I am fortunate in having some wonderful friends. My buddies cut across communal, caste and racial lines. I have got a rainbow circle of friends. Among my best friends, I count Dan Morrison or Dan as I call him. He calls me Das. And Dan and Das are two great pals. Separated by the seven seas. He, a white American. I, a brown Indian. I came to know him in 2012. I was posted at Jamalpur in Munger (Bihar). One fine morning, I received a call from my friend Ramashankar, then a senior reporter with the Telegraph. Rama told me that an American journalist was doing a report on the Ranveer Sena, an outlawed private militia of landlords. He wanted to see me because I had crossed sword with the Sena goons. I agreed readily. I was also curious to see an American journalist touring the badlands of Bihar to report on Bihar’s home-grown terrorists! He could have sat at an air-conditioned New York office, downloaded facts from the Internet and filed an “exclusive” report. Most reporters use such shortcuts. And here I was going to see an American reporter in the scorching May at a God-forsaken place like Jamalpur!

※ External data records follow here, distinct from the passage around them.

(* ===== verification/Pool.v ===== *)
(** * The pool of port states under contention: [controller/strategy/port/pmap.rs]

    The feeder, the responders and the housekeeping thread use the port
    strategy at the same time.  Its states move between a bounded queue and a
    map; each access to either is a step of its own, and the steps of all
    threads interleave in any order.  [on_result] works on the entry of an
    address under the lock of that entry, which is one step, and gives the lock
    back before it removes the entry. *)

From S2P Require Import Prelude Float Rand Heap Tcp Config PortGraph Deque PortPmap.

Section pool.
Context {Q : Type -> Type} `{ArrayQueue Q} `{HashIter} `{Rng R}.
Implicit Types (a : PmapPortAdapter Q) (rng : R).

(** ** Calls *)

(** What a call returns: nothing, or the probe to send, if any, and the
    generator. *)
Inductive reply : Type :=
  | RDone
  | RProbe (t : option PacketTemplate) (rng : R).

(** What is left to do behind the last access: nothing, or the choice of a
    source port for the probe. *)
Inductive leftover : Type :=
  | Answer (r : reply)
  | Sample (addr : Ipv4Addr) (port : Z) (rng : R).

(** Where a thread is.  [GuardHeld] has a state that was taken for an address
    to come. *)
Inductive visit : Type :=
  | GuardPop
  | GuardHeld (state : PortState)
  | GenInsert (state : PortState) (addr : Ipv4Addr) (rng : R)
  | ResultLock (addr : Ipv4Addr) (port : Z) (hash : option Z) (rng : R)
  | StateRemove (addr : Ipv4Addr) (k : leftover)
  | StatePush (state : PortState) (k : leftover)
  | Returned (r : reply).

(** What a thread that is not in a call may begin. *)
Inductive pool_call : Type :=
  | BeginGuard
  | BeginGenerate (addr : Ipv4Addr) (rng : R)
  | BeginDrop
  | BeginResult (addr : Ipv4Addr) (port : Z) (hash : option Z) (rng : R)
  | BeginRemove (addr : Ipv4Addr).

Definition begin (o : pool_call) (v : visit) : visit :=
  match v, o with
  | GuardHeld state, BeginGenerate addr rng => GenInsert state addr rng
  | GuardHeld _, BeginDrop => Returned RDone
  | Returned _, BeginGuard => GuardPop
  | Returned _, BeginResult addr port hash rng => ResultLock addr port hash rng
  | Returned _, BeginRemove addr => StateRemove addr (Answer RDone)
  | _, _ => v
  end.

(** ** Steps *)

Definition finish (a : PmapPortAdapter Q) (k : leftover) : outcome visit :=
  match k with
  | Answer r => Ret (Returned r)
  | Sample addr port rng =>
      '(src, rng) ← sample (source_port a) rng;
      Ret (Returned (RProbe (Some (mkTemplate src addr port)) rng))
  end.

(** [on_result] while it holds the entry: the state to leave there, and what
    follows. *)
Definition result_locked (fuel : nat) (a : PmapPortAdapter Q) (state : PortState) (addr : Ipv4Addr) (port : Z)
    (hash : option Z) (rng : R) : outcome (PortState * visit) :=
  if bool_decide (port ∈ tried_ports state) then Ret (state, Returned (RProbe None rng))
  else
    let '(honeypot, state) :=
      match hash with
      | Some hash => record_hit state (pgraph a) port hash
      | None => (false, record_empty state port)
      end in
    if honeypot then Ret (state, StateRemove addr (Answer (RProbe None rng)))
    else
      let state := mkState (tried_ports state) (port_heap state) (recommendation_index state)
                     (Z.max (budget_remaining state - 1) 0) (seen_responses state) in
      if budget_remaining state =? 0 then Ret (state, StateRemove addr (Answer (RProbe None rng)))
      else
        let '(u, rng) := random_unit rng in
        '(next, state, rng) ← choose fuel a state u rng;
        match next with
        | None => Ret (state, StateRemove addr (Answer (RProbe None rng)))
        | Some next_port => v ← finish a (Sample addr next_port rng); Ret (state, v)
        end.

I am sure most of the Biharis will fail to find Jamalpur in the atlas! So, I sent my bodyguard to fetch Dan Morrison from the Jamalpur railway station. I was sure that Dan would be the only foreigner to deboard the train in Jamalpur. I, therefore, instructed the bodyguard to bring whoever firangi he saw at the station. And within an hour, Dan Morrison was sitting with me, sipping coffee. (Though later I came to know that he preferred black tea!) The first thing that struck me was his appearance. He looked exactly like Jesus Christ. His emaciated frame and stubble made him a photo-copy of Jesus. We talked non-stop. He told me that his mother came from Cuba. It excited me because my childhood heroes Fidel Castro and Che Guevara were Cuban revolutionaries. I was startled to see his breadth of knowledge.
Dan is a globe-trotter. He has reported on the Sudanese civil war from the blood-soaked city of Darfur. He has broken bread with the black-turbaned Taliban in Afghan hills! He has travelled in the River Nile through Uganda, Sudan and Egypt. A modern day Ibn Batuttah. Always on the move.

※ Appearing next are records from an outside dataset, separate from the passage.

(* ===== verification/Run.v ===== *)
(** * A running session: [Session::start] of [controller/session.rs]

    The feeder, the saturators and the housekeeping thread run side by side.
    They share the two strategies, the queues of probes and of deadlines, the
    queue of answers and the flag that ends the session.  Here their turns are
    interleaved in any order; what the threads do to each other within one turn
    of the feeder is in [Feeder], and within one of a saturator in
    [Interleave]. *)

From S2P Require Import Prelude Float Rand Ranges Text Config Tcp Ring Umem Link Native Socket.
From S2P Require Import Prefix IpPmap Tcp Ring Umem Completer Sender Receiver Minecraft Xdp.
From S2P Require Import PortGraph Database Session Config Deque PortPmap Feeder Responder Handshake Saturator Setup.

(** ** The strategies as the responders use them *)

Section instances.
Context {Q : Type -> Type} `{ArrayQueue Q} `{HashIter} `{Rng R} (fuel capacity : nat).

Definition pmap_ports : PortAdapter (PmapPortAdapter Q) R := {| port_on_result := PortPmap.on_result fuel |}.
Definition pmap_ips : IpAdapter PmapIpAdapter := {| ip_on_result := IpPmap.on_result |}.

(** The pool of port states keeps what the responders rely on. *)
Local Existing Instance pmap_ports.
Program Definition pmap_laws : PortAdapterLaws (PmapPortAdapter Q) R :=
  {| port_inv := pool_wf capacity 0; port_le := starts_none |}.
Next Obligation.
  intros a ip port hash r Ha. simpl.
  pose proof (on_result_cases capacity 0 fuel a ip port hash r Ha) as Hc.
  destruct (PortPmap.on_result fuel a ip port hash r) as [[[t a'] r']|f]; [|done].
  destruct Hc as (Hw & _ & Hs). split; [done|by eapply on_result_starts_none].
Qed.

End instances.

(** ** The state

    The expirer works on the port strategy, which is shared: its part of a turn
    of the housekeeping thread is in [housekeep], and the writer has none. *)

Section running.
Context {Q : Type -> Type} `{ArrayQueue Q} `{PerfectRng} `{HashIter} `{Rng R}.
Context {Db Output : Type} `{Clickhouse Db (Scanling Output)}.
Context `{KernelConsts} `{UnalignedConsts} `{Payload} `{Parser Output} `{Hash64 Output}.
Context (fuel : nat).
#[local] Instance run_ports : PortAdapter (PmapPortAdapter Q) R := pmap_ports fuel.
#[local] Existing Instance pmap_ips.

Abbreviation Saturator := (@saturator (PmapPortAdapter Q) PmapIpAdapter R Output).
Abbreviation Writer := (@writer Db (Scanling Output) unit).

(** A saturator's thread, and whether it has ended. *)
Record thread : Type := mkThread { th_saturator : Saturator; th_over : bool }.

(** [run_sent] is all that was sent to the housekeeping thread, of which the
    first [run_received] have been received; [run_writer] is [inr] when that
    thread has ended. *)
Record running : Type := mkRunning {
  run_feeder : Feeder R;
  run_strategies : strategies Q;
  run_queues : queues;
  run_pending : option PortPmap.Expiry;
  run_timeout_batch : nat;
  run_threads : list thread;
  run_sent : list (Scanling Output);
  run_received : nat;
  run_writer : Writer + Writer;
  run_done : bool }.

(** ** The threads *)

(** One turn of [loop { if feeder.tick() { break; } }], and the store to
    [done] behind it. *)
Definition feed (now : Z) (w : running) : outcome running :=
  if run_done w then Ret w
  else
    '(over, f, s, q) ← feeder_tick (replicate (f_batch_size (run_feeder w)) id) now (run_feeder w)
                          (run_strategies w) (run_queues w);
    Ret (mkRunning f s q (run_pending w) (run_timeout_batch w) (run_threads w) (run_sent w) (run_received w)
           (run_writer w) over).

(** The responder of a saturator works on the shared strategies. *)
Definition plug (s : strategies Q) (self : Saturator) : Saturator :=
  mkSaturator (sat_scanner self)
    (set_hit (ips s) (set_port (ports s) (rng (sat_responder self)) (sat_responder self)))
    (sat_queue self) (sat_steps self).

Definition unplug (self : Saturator) : strategies Q :=
  mkStrategies (port_adapter (sat_responder self)) (ip_adapter (sat_responder self)).

(** A turn of saturator [ix]: [o] is what the outside does, with [done] as it
    is now. *)
Definition saturate (ix : nat) (o : outside) (w : running) : outcome running :=
  match run_threads w !! ix with
  | Some (mkThread self false) =>
      let o := mkOutside (o_memory o) (o_cr o) (o_now o) (run_done w) in
      '(over, self', d) ← saturator_turn o (plug (run_strategies w) self) (results (run_queues w));
      Ret (mkRunning (run_feeder w) (unplug self') (mkQueues d (deadlines (run_queues w))) (run_pending w)
             (run_timeout_batch w) (<[ix := mkThread self' over]> (run_threads w))
             (run_sent w ++ drop (length (sat_queue self)) (sat_queue self')) (run_received w) (run_writer w)
             (run_done w))
  | _ => Ret w
  end.

(** What [select!] may find: the answers next in the queue, nothing, or, once
    all saturators have ended and all answers are received, the end. *)
Definition offers (w : running) (t : wake (Scanling Output)) : Prop :=
  match w_event t with
  | Received row more => (row :: more) `prefix_of` drop (run_received w) (run_sent w)
  | Housekeeping => True
  | Closed => Forall (fun th => th_over th = true) (run_threads w) /\ run_received w = length (run_sent w)
  end.

(** A turn of [spawn_printer_and_database] with the limits [fc] and [fi]. *)
Definition housekeep (fc fi : Z) (t : wake (Scanling Output)) (w : running) : outcome running :=
  match run_writer w with
  | inr _ => Ret w
  | inl self =>
      match wake_up fc fi t self with
      | inr self =>
          Ret (mkRunning (run_feeder w) (run_strategies w) (run_queues w) (run_pending w) (run_timeout_batch w)
                 (run_threads w) (run_sent w) (run_received w) (inr (wind_up self)) (run_done w))
      | inl self =>
          '(exp, a) ← PortPmap.expire (mkExpirer (deadlines (run_queues w)) (run_pending w) (run_timeout_batch w))
                        (ports (run_strategies w)) (w_now t);
          Ret (mkRunning (run_feeder w) (mkStrategies a (ips (run_strategies w)))
                 (mkQueues (results (run_queues w)) (PortPmap.expiries exp)) (PortPmap.pending exp)
                 (run_timeout_batch w) (run_threads w) (run_sent w) (run_received w + length (arrived [t]))
                 (inl self) (run_done w))
      end
  end.

(** ** The interleaving *)

(** The batch that the feeder would push fits both queues, or it would push
    none.  The code does not check this: a batch that does not fit overwrites
    probes that are queued, or is written past the buffer. *)
Definition batch_fits (now : Z) (w : running) : Prop :=
  run_done w = true \/ f_duration (run_feeder w) <= now - f_start (run_feeder w)
  \/ (takes (results (run_queues w)) (Z.of_nat (f_batch_size (run_feeder w)))
      /\ takes (deadlines (run_queues w)) (Z.of_nat (f_batch_size (run_feeder w)))).

(** The feeder takes its turns as the code does, whatever the queues hold. *)
Definition anytime (now : Z) (w : running) : Prop := True.

(** [fs] is the frame size, [g] the globals of the packet filter; [may] says when
    the turns of the feeder that are looked at are taken. *)
Inductive session_step (may : Z -> running -> Prop) (fs : Z) (g : Globals) (fc fi : Z) (w : running)
    : outcome running -> Prop :=
  | step_feed now : may now w -> session_step may fs g fc fi w (feed now w)
  | step_saturate ix o :
      (forall self over, run_threads w !! ix = Some (mkThread self over) -> kernel_ok fs g o self) ->
      session_step may fs g fc fi w (saturate ix o w)
  | step_housekeep t : offers w t -> session_step may fs g fc fi w (housekeep fc fi t w).

Inductive session_reachable (may : Z -> running -> Prop) (fs : Z) (g : Globals) (fc fi : Z) (w0 : running)
    : running -> Prop :=
  | reach_start : session_reachable may fs g fc fi w0 w0
  | reach_step w w' : session_reachable may fs g fc fi w0 w -> session_step may fs g fc fi w (Ret w') ->
      session_reachable may fs g fc fi w0 w'.

(** ** The start *)

(** What a saturator's thread is given: the rings and memory of its queue, the
    cells of its completion ring, and what the kernel and the clock will
    answer. *)
Record seat : Type := mkSeat {
  seat_parts : parts;
  seat_cr : Shared;
  seat_env : list turn;
  seat_clock : list Z;
  seat_looks : list rlook }.

(** [PmapPortAdapter::guard]: a pair of empty queues, whose ends its [batcher]
    and its [expirer] hold; the states and the graph are those of the
    strategy. *)
Record PmapPortGuard : Type := mkPortGuard {
  pg_results : Deque PacketTemplate;
  pg_expiries : Deque PortPmap.Expiry }.

Definition port_guard : PmapPortGuard := mkPortGuard worker_new worker_new.
Definition batcher (self : PmapPortGuard) : queues := mkQueues (pg_results self) (pg_expiries self).
Definition expirer (self : PmapPortGuard) (batch_size : nat) : PmapPortExpirer :=
  mkExpirer (pg_expiries self) None batch_size.

(** [Scanner::new], [Responder::new] and [Completer::new] of one thread. *)
Definition thread_start (c : Config) (timeout rate_sd : Z) (rate : f64) (now : Z) (a : PmapPortAdapter Q)
    (i : PmapIpAdapter) (rng : R) (s : seat) : thread :=
  mkThread
    (saturator_new (seat_parts s) (c_ring_size (c_xdp c))
       (completer_new (p_cr (seat_parts s)) (seat_cr s) rate now (c_completion (c_batches (c_xdp c))))
       (seat_env s) a i rng rate_sd (c_max_reorder_segments (c_tcp c)) (c_max_reorder_bytes (c_tcp c)) timeout
       (seat_clock s) (seat_looks s)) false.

(** [feeder_rng] and [responder_rng] are the generators seeded with a value. *)
Definition session_start (c : Config) (timeout : Z) (feeder_rng responder_rng : Z -> R) (db : Db)
    (seed_ports : list Z) (ranges : CompiledRanges) (sd now : Z) (seats : list seat)
    : outcome (result unit running) :=
  match build_graph db seed_ports (c_catchall_threshold (c_strategy c)) with
  | Err e => Ret (Err e)
  | Ok graph =>
      a ← port_new graph (c_epsilon_port (c_epsilon (c_strategy c))) (c_budget_per_address (c_strategy c))
            (c_max_in_flight (c_strategy c)) (c_source_port (c_controller c));
      match build_prefix_graph db with
      | Err e => Ret (Err e)
      | Ok prefixes =>
          let i := ip_new prefixes (c_epsilon_ip (c_epsilon (c_strategy c))) ranges sd in
          let guard := port_guard in
          let exp := expirer guard (c_timeout_batch (c_strategy c)) in
          let rate := f64_div (c_max_rate (c_controller c)) (f64_of_Z (zlen seats)) in
          Ret (Ok (mkRunning
            (feeder_new (feeder_rng sd) now (c_duration (c_session c)) timeout (c_batch_size (c_session c)))
            (mkStrategies a i) (batcher guard) (PortPmap.pending exp) (exp_batch_size exp)
            (thread_start c timeout sd rate now a i (responder_rng sd) <$> seats) [] 0
            (inl (writer_new db tt now (c_print_every (c_controller c)))) false))
      end
  end.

The trees in my Jamalpur garden were laden with ripe mangoes. Dan savoured those Kings of Fruits. I told him about the Ranveer Sena terrorists. How these terrorists killed innocent infants saying that they would grow up as Naxalites. How these terrorists raped Dalit women claiming that these women gave birth to Naxals. And how in an Islamophobic world, only Muslims are seen as terrorists. Upper caste Hindus can butcher hundreds of Dalits and nobody utters the T word! They are only misguided youths.

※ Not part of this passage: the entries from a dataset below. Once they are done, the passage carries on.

(* ===== verification/Main.v ===== *)
(** * The program: [main.rs], [Controller::new] of [controller/mod.rs]

    The start-up as a whole, from the limits of the process to the saturators
    of all queues, and the loop that runs one session after the other on
    them. *)

From Stdlib Require Import SpecFloat.
From S2P Require Import Prelude Float Rand Ranges Text Config Tcp Ring Umem Link Native Socket.
From S2P Require Import Prefix IpPmap Completer Sender Receiver Minecraft Xdp.
From S2P Require Import PortGraph Database Session Deque PortPmap Feeder Responder Handshake Saturator Setup Run.

(** ** [Controller::new] *)

(** How long a probe is waited for: as long as the pool of states lasts at the
    full rate, and not longer than a session. *)
Definition controller_timeout (c : Config) : outcome Z :=
  t ← from_secs_f64 (f64_div (f64_of_Z (c_max_in_flight (c_strategy c))) (c_max_rate (c_controller c)));
  Ret (Z.min t (c_duration (c_session c))).

Record Controller (Db : Type) : Type := mkController {
  ct_shared : SharedData;
  ct_database : Db;
  ct_saturators : list parts }.
Arguments mkController {Db} _ _ _.
Arguments ct_shared {Db} _.
Arguments ct_database {Db} _.
Arguments ct_saturators {Db} _.

(** What the machine answers at the start: the request for the queues, the
    number of processors, whether the filter loads, its logger starts and it
    attaches, whether its map of sockets can be used, the addresses of mappings, the sizes of pages, and
    what is in [/proc/meminfo]. *)
Record machine : Type := mkMachine {
  mc_limit : result unit unit;
  mc_ifnamsiz : Z;
  mc_sockets : Z * Z;
  mc_ioctl : list Z -> Native.Queues -> option Native.Queues;
  mc_parallelism : result unit Z;
  mc_load : result unit unit;
  mc_logger : result unit unit;
  mc_attach : result unit unit;
  mc_socks : result unit unit;
  mc_mmap : nat -> option Z;
  mc_page_size : Z;
  mc_meminfo : str;
  mc_system : system;
  mc_kernel : kernel }.

Section boot.
Context {Db : Type} `{KernelConsts} `{UnalignedConsts} `{LibcConsts} (m : machine).

Definition controller_new (c : Config) (umems : list (Z * Umem)) (db : Db)
    : outcome (result unit (Controller Db) * list Socket.entry) :=
  match interface_index ← sys_index (mc_system m);
        l ← find_link (mc_system m) (c_interface (c_controller c));
        _ ← mc_attach m;
        Ok (interface_index, l) with
  | Err e => Ret (Err e, [])
  | Ok (interface_index, l) =>
      timeout ← controller_timeout c;
      let shared := mkSharedData (source_ip l) (gateway l) (interface l) c timeout in
      match mc_socks m with
      | Err e => Ret (Err e, [])
      | Ok _ =>
          '(r, h) ← setup_queues (mc_kernel m) (c_xdp c) interface_index l 0 umems [];
          Ret (saturators ← r; Ok (mkController shared db saturators), h)
      end
  end.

Dan listened to me carefully with a schoolboy like curiosity. Like all scholars, he is a good listener. After seeing me, he went to interview Barmeshwar Mukhiya, the dreaded supremo of the Ranveer Sena. With the help of an interpreter, he interviewed Mukhiya. This proved to be Mukhiya’s last interview because some days later, on the 1st June 2012, Barmeshwar Mukhiya was gunned down when he was taking his morning stroll.
Dan Morrison ‘s wife is an American diplomat. In 2012, she was posted in Dhaka, Bangladesh. And she is very fond of Urdu shayari! Dan was searching for an Urdu typewriter for her. I told him about a shop in Calcutta which sold Urdu typewriters. He went to Calcutta, purchased an Urdu typewriter and presented to his dear wife, Chacha Ghalib ‘s true niece.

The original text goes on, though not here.